Interview
2021.08.04

「日本橋エリアへの恩返しがしたい。」地元企業の課題解決に伴走するサポーターが描く街の未来。

「日本橋エリアへの恩返しがしたい。」地元企業の課題解決に伴走するサポーターが描く街の未来。

人形町を起点に、日本橋エリアを中心とした中小企業への経営コンサルティングを手がける「福水戸家」。代表の磯部一郎さんは経営者向けのコンサルティング業務や、オンラインサロンで活躍する傍ら、町会の活性化など街づくりにも精力的に活動されています。今回は、人形町で生まれ育ち、日本橋エリアの中小企業と向き合ってきた磯部さんから、今まさに多くの企業が抱える課題や改善のヒントなどを伺いました。

地域に根ざした活動へのシフトチェンジは、「病」がきっかけだった

ーまずは福水戸家創業のきっかけを教えてください。

もともとは26歳のときに業務システム開発の会社を起業し、約10年間経営していました。
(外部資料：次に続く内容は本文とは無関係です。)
(** * recitale: incremental-build cache and rendering pipeline

    A shallow embedding of [recitale/utils.py] (superficial option
    stripping) and of the rendering workers and coordinator of
    [recitale/recitale.py], with the properties of the specification
    stated and settled against it. *)

From stdpp Require Import gmap strings list fin_maps pretty.

Open Scope string_scope.
Open Scope Z_scope.

(** ** Python values found in option dictionaries *)

(** Option dictionaries hold YAML scalars, the (x, y) pairs PIL uses for
    [dpi] and sampling, and the EXIF mapping (tag to value). *)
Inductive value : Type :=
| VNone
| VBool (b : bool)
| VInt (n : Z)
| VStr (s : string)
| VTuple (a b : Z)
| VExif (tags : list (Z * Z)).

#[global] Instance value_eq_dec : EqDecision value.
Proof. solve_decision. Defined.

(** Python truthiness, as used by [if x] and [x and y]. *)
Definition truthy (v : value) : bool :=
  match v with
  | VNone => false
  | VBool b => b
  | VInt n => negb (Z.eqb n 0)
  | VStr s => negb (String.eqb s EmptyString)
  | VTuple _ _ => true
  | VExif tags => match tags with [] => false | _ => true end
  end.

(** A [dict] with string keys; equality of dicts ignores insertion order. *)
Abbreviation dict := (gmap string value).

(** [d.get(k, False)] followed by a truth test. *)
Definition get_flag (d : dict) (k : string) : bool :=
  match d !! k with Some v => truthy v | None => false end.

(** ** utils.py *)

Module Utils.

(** [if k in d: del d[k]] on the value of a dictionary. *)
Definition del_if_in (k : string) (d : dict) : dict :=
  if decide (is_Some (d !! k)) then delete k d else d.

(** [remove_superficial_options], on dictionary values: the copy is the
    value itself, every guarded [del] removes one key. *)
Definition remove_superficial_options (options : dict) : dict :=
  let cleaned_options := options in
  let cleaned_options := del_if_in "name" cleaned_options in
  let cleaned_options := del_if_in "exif" cleaned_options in
  let cleaned_options := del_if_in "text" cleaned_options in
  let cleaned_options := del_if_in "type" cleaned_options in
  let cleaned_options := del_if_in "size" cleaned_options in
  let cleaned_options := del_if_in "float" cleaned_options in
  let cleaned_options := del_if_in "resize" cleaned_options in
  cleaned_options.

(** The keys the function deletes, in the order of its [del] statements. *)
Definition superficial : list string :=
  ["name"; "exif"; "text"; "type"; "size"; "float"; "resize"].

(** The superficial keys as the specification enumerates them: display
    label, EXIF excerpt, caption text, declared media type, declared
    on-page size and resize hint. *)
Definition spec_superficial : list string :=
  ["name"; "exif"; "text"; "type"; "size"; "resize"].

(** *** Dictionaries as heap objects

    Python passes dictionaries by reference.  To speak about what the call
    does to its argument, dictionaries live in a store of objects and the
    function receives and returns addresses. *)

Abbreviation heap := (gmap positive dict).

(** [d.copy()]: a new object with the same items. *)
Definition dict_copy (l : positive) (h : heap) : option (positive * heap) :=
  match h !! l with
  | Some d => let c := fresh (dom h) in Some (c, <[c := d]> h)
  | None => None
  end.

(** [if k in d: del d[k]], mutating the object at [l]. *)
Definition dict_del_if_in (k : string) (l : positive) (h : heap) : heap :=
  match h !! l with
  | Some d => if decide (is_Some (d !! k)) then <[l := delete k d]> h else h
  | None => h
  end.

(** [remove_superficial_options] on the store: [None] when the argument is
    not an allocated dictionary. *)
Definition remove_superficial_options_ref (options : positive) (h : heap)
  : option (positive * heap) :=
  match dict_copy options h with
  | Some (cleaned_options, h) =>
      let h := dict_del_if_in "name" cleaned_options h in
      let h := dict_del_if_in "exif" cleaned_options h in
      let h := dict_del_if_in "text" cleaned_options h in
      let h := dict_del_if_in "type" cleaned_options h in
      let h := dict_del_if_in "size" cleaned_options h in
      let h := dict_del_if_in "float" cleaned_options h in
      let h := dict_del_if_in "resize" cleaned_options h in
      Some (cleaned_options, h)
  | None => None
  end.

End Utils.

(** ** The world the workers act on *)

Abbreviation path := string.

(** [Path("build") / p]: [os.path.join], which keeps an absolute [p]. *)
Definition build_path (p : path) : path :=
  if String.prefix "/" p then p else "build/" +:+ p.

(** What PIL exposes of a decoded image. *)
Record image : Type := Image {
  format : string;
  im_size : Z * Z;
  info : dict;
  getexif : list (Z * Z);
  get_sampling : Z
}.

#[global] Instance image_eq_dec : EqDecision image.
Proof. solve_decision. Defined.

(** A file on disk: its modification time and, for a file PIL can decode,
    the image it holds. *)
Record file : Type := File {
  mtime : Z;
  content : option image
}.

Inductive exn : Type :=
| OSError
| TypeError
| StructError
| KeyError
| ValueError
| ZeroDivisionError
| KeyboardInterrupt
| Deadlock.   (* not an exception: a process waiting forever *)

#[global] Instance exn_eq_dec : EqDecision exn.
Proof. solve_decision. Defined.

Inductive level : Type := DEBUG | INFO | WARNING | ERROR.

#[global] Instance level_eq_dec : EqDecision level.
Proof. solve_decision. Defined.

(** [Image.FLIP_LEFT_RIGHT] and its siblings. *)
Inductive transpose_method : Type :=
| FLIP_LEFT_RIGHT | ROTATE_180 | FLIP_TOP_BOTTOM | TRANSPOSE
| ROTATE_270 | TRANSVERSE | ROTATE_90.

(** ** The cache store *)

Module Cache.

(** Modelled from the spec: [recitale/cache.py] is not among the sources.
    A fingerprint is the source modification time, the effective options
    after superficial-key stripping, and the state of the derived path. *)
Record fingerprint : Type := Fingerprint {
  fp_source : option Z;
  fp_options : dict;
  fp_derived : option Z
}.

#[global] Instance fingerprint_eq_dec : EqDecision fingerprint.
Proof. solve_decision. Defined.

Abbreviation store := (gmap (path * path) fingerprint).

Definition stat (fs : gmap path file) (p : path) : option Z :=
  mtime <$> fs !! p.

(** Modelled from the spec: [fingerprint(sourcePath, optionsSet,
    derivedPath)], a stat of both paths and the stripped options. *)
Definition fingerprint_of (fs : gmap path file) (src dst : path)
    (options : dict) : fingerprint :=
  {| fp_source := stat fs src;
     fp_options := Utils.remove_superficial_options options;
     fp_derived := stat fs dst |}.

(** Modelled from the spec: [needsRegeneration] is true if no entry exists
    for the key, or the stored fingerprint differs from the fresh one, or
    the derived path is absent. *)
Definition needs_to_be_generated (fs : gmap path file) (c : store)
    (src dst : path) (options : dict) : bool :=
  match c !! (src, dst) with
  | None => true
  | Some fp =>
      negb (bool_decide (fp = fingerprint_of fs src dst options))
      || negb (bool_decide (is_Some (stat fs dst)))
  end.

(** Modelled from the spec: [record] computes the fresh fingerprint and
    stores or overwrites the entry. *)
Definition cache_picture (fs : gmap path file) (c : store)
    (src dst : path) (options : dict) : store :=
  <[(src, dst) := fingerprint_of fs src dst options]> c.

End Cache.

(** ** Observable actions *)

Inductive event : Type :=
| EOpen (p : path)                            (* Image.open *)
| ECheck (src dst : path) (dirty : bool)      (* CACHE.needs_to_be_generated *)
| ECopy                                       (* img.copy() *)
| EThumbnail (size : Z * Z)                   (* im.thumbnail *)
| ESave (dst : path) (im : image) (params : dict) (r : option exn)
| ERecord (src dst : path)                    (* CACHE.cache_picture *)
| ELog (l : level) (msg : string) (args : list string)
| EPut (item : option Z)                      (* queue.put *)
| ERun (command : string) (returncode : Z)    (* subprocess.run *)
| EUpdate                                     (* pbar.update() *)
| EClose                                      (* the progress bar is released *)
| EDump.                                      (* CACHE.cache_dump *)

#[global] Instance event_eq_dec : EqDecision event.
Proof. solve_decision. Defined.

(** The state shared by the coordinator and its workers.  [trace] lists
    the actions performed so far, latest first; [calls] counts the calls
    made to the encoder and to external processes. *)
Record world : Type := World {
  fs : gmap path file;
  cache : Cache.store;
  MAXBLOCK : Z;
  queue : list (option Z);
  clock : Z;
  calls : nat;
  trace : list event
}.

(** Library and operating-system behaviour the program relies on.  Every
    call may fail or be interrupted; [ext_save] and [ext_run] may depend on how
    many calls came before, and [ext_run] tells the exit status of the
    process and the files it wrote.  [ext_copy] tells what [img.copy()]
    raises, if anything; [ext_processes] is the number of worker processes
    of the pool. *)
Record externals : Type := Externals {
  ext_processes : positive;
  ext_save : nat → Z → image → path → dict → option exn;
  ext_copy : image → option exn;
  ext_thumbnail : Z * Z → image → exn + image;
  ext_exif_transpose : image → exn + image;
  ext_transpose : option transpose_method → image → exn + image;
  ext_run : nat → string → exn + Z * list path;
  ext_quote : string → string;
  ext_format : string → dict → exn + string
}.

(** ** Computations that act on the world and may raise *)

Inductive result (A : Type) : Type :=
| Ok (a : A)
| Raise (e : exn).
Arguments Ok {A} a.
Arguments Raise {A} e.

Definition M (A : Type) : Type := world → result A * world.

Definition ret {A} (a : A) : M A := λ w, (Ok a, w).

Definition bind {A B} (m : M A) (k : A → M B) : M B :=
  λ w, match m w with
       | (Ok a, w') => k a w'
       | (Raise e, w') => (Raise e, w')
       end.

Definition raise {A} (e : exn) : M A := λ w, (Raise e, w).

(** [try: body finally: final]. *)
Definition try_finally {A} (body : M A) (final : M unit) : M A :=
  λ w, match body w with
       | (r, w') =>
           match final w' with
           | (Ok _, w'') => (r, w'')
           | (Raise e, w'') => (Raise e, w'')
           end
       end.

(** [try: body except ...: handler], where [handler e] is [None] for an
    exception no clause matches. *)
Definition try_except {A} (body : M A) (handler : exn → option (M A)) : M A :=
  λ w, match body w with
       | (Ok a, w') => (Ok a, w')
       | (Raise e, w') =>
           match handler e with
           | Some h => h w'
           | None => (Raise e, w')
           end
       end.

Notation "'let*' x ':=' m 'in' k" := (bind m (λ x, k))
  (at level 10, x name, m at level 100, k at level 200, only parsing).
Notation "'let*' ' p ':=' m 'in' k" :=
  (bind m (λ x, match x with p => k end))
  (at level 10, p pattern, m at level 100, k at level 200, only parsing).
Notation "'do' m 'then' k" := (bind m (λ _, k))
  (at level 10, m at level 100, k at level 200, only parsing).

Definition emit (e : event) : M unit :=
  λ w, (Ok tt, World (fs w) (cache w) (MAXBLOCK w) (queue w) (clock w)
                     (calls w) (e :: trace w)).

Definition log (l : level) (msg : string) (args : list string) : M unit :=
  emit (ELog l msg args).

(** How a loop body ends: the next iteration, or a [return] from the
    enclosing function. *)
Inductive ctl (R : Type) : Type :=
| Next
| Return (r : R).
Arguments Next {R}.
Arguments Return {R} r.

(** [for x in xs: body], with the variables the body assigns threaded
    through as [s]. *)
Fixpoint for_in {X S R} (xs : list X) (s : S) (body : X → S → M (ctl R * S))
  : M (ctl R * S) :=
  match xs with
  | [] => ret (Next, s)
  | x :: xs =>
      let* r := body x s in
      match r with
      | (Next, s') => for_in xs s' body
      | (Return r, s') => ret (Return r, s')
      end
  end.

(** ** Assets and their variants *)

(** Modelled from the spec: [recitale/image.py], [video.py] and [audio.py]
    are not among the sources.  A variant has a destination path and a
    target size whose width or height may be unset. *)
Module Thumbnail.
Record t : Type := Make {
  filepath : path;
  size : option Z * option Z
}.
End Thumbnail.

(** Modelled from the spec: a base asset is a source path, its options and
    its named variants; the dictionaries of variants keep insertion order. *)
Module Base.
Record t : Type := Make {
  filepath : path;
  options : dict;
  thumbnails : list (string * Thumbnail.t);
  reencodes : list (string * Thumbnail.t)
}.
End Base.

(** [d.values()]. *)
Definition values {K V} (d : list (K * V)) : list V := d.*2.

(** Truth of a width or height: [None] and [0] are false. *)
Definition dim_truthy (d : option Z) : bool :=
  match d with Some n => negb (Z.eqb n 0) | None => false end.

(** ** recitale.py: the workers *)

Section Workers.
Context (E : externals).

Definition lift {A} (r : exn + A) : M A :=
  match r with inl e => raise e | inr a => ret a end.

(** [Image.open]: fails on a missing or undecodable file. *)
Definition Image_open (p : path) : M image :=
  λ w, match fs w !! p with
       | Some (File _ (Some img)) => (do emit (EOpen p) then ret img) w
       | _ => (Raise OSError, w)
       end.

Definition needs_to_be_generated (src dst : path) (options : dict) : M bool :=
  λ w, let dirty := Cache.needs_to_be_generated (fs w) (cache w) src dst options in
       (do emit (ECheck src dst dirty) then ret dirty) w.

Definition cache_picture (src dst : path) (options : dict) : M unit :=
  λ w, (Ok tt,
        World (fs w) (Cache.cache_picture (fs w) (cache w) src dst options)
              (MAXBLOCK w) (queue w) (clock w) (calls w)
              (ERecord src dst :: trace w)).

Definition queue_put (item : option Z) : M unit :=
  λ w, (Ok tt,
        World (fs w) (cache w) (MAXBLOCK w) (queue w ++ [item]) (clock w)
              (calls w) (EPut item :: trace w)).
しかし2015年、37歳のときに血液の癌を発病し、その会社を売却。治療のために骨髄移植をしたため、あまり外出もできない生活が続き、リハビリがてら自分の身近でできることをと思い、町内会の活動をしていたのですが、その中での地元の人たちとのコミュニケーションがきっかけでした。

ー町内会の活動が福水戸家を作ることに繋がったのですか?

はい。闘病生活で時間に余裕ができたことで、初めて地元に目を向け町内会にも参加するようになり、今までは深く気に留めていなかった“地域の課題”に気づいてしまったんです。そこから地元にフォーカスしたコンサル会社を作ることに繋がっていったように思います。
それに、僕は芸者の置屋で生まれ育ち、父親がいない代わりに地域の人たちに育てられたため、このエリアには恩義があって。でも僕を育ててくれた父親代わりの人たちはもう結構な歳になっていることもあり、次は自分が街のために何かできないかな、と。昔の経営者仲間は海外展開など外に目を向けて行く中、自分は地元・人形町にベースを置き、生まれ育った街に向かい合うことにしました。「福水戸家」という屋号も、置屋の名前をそのまま引き継いだものなんですよ。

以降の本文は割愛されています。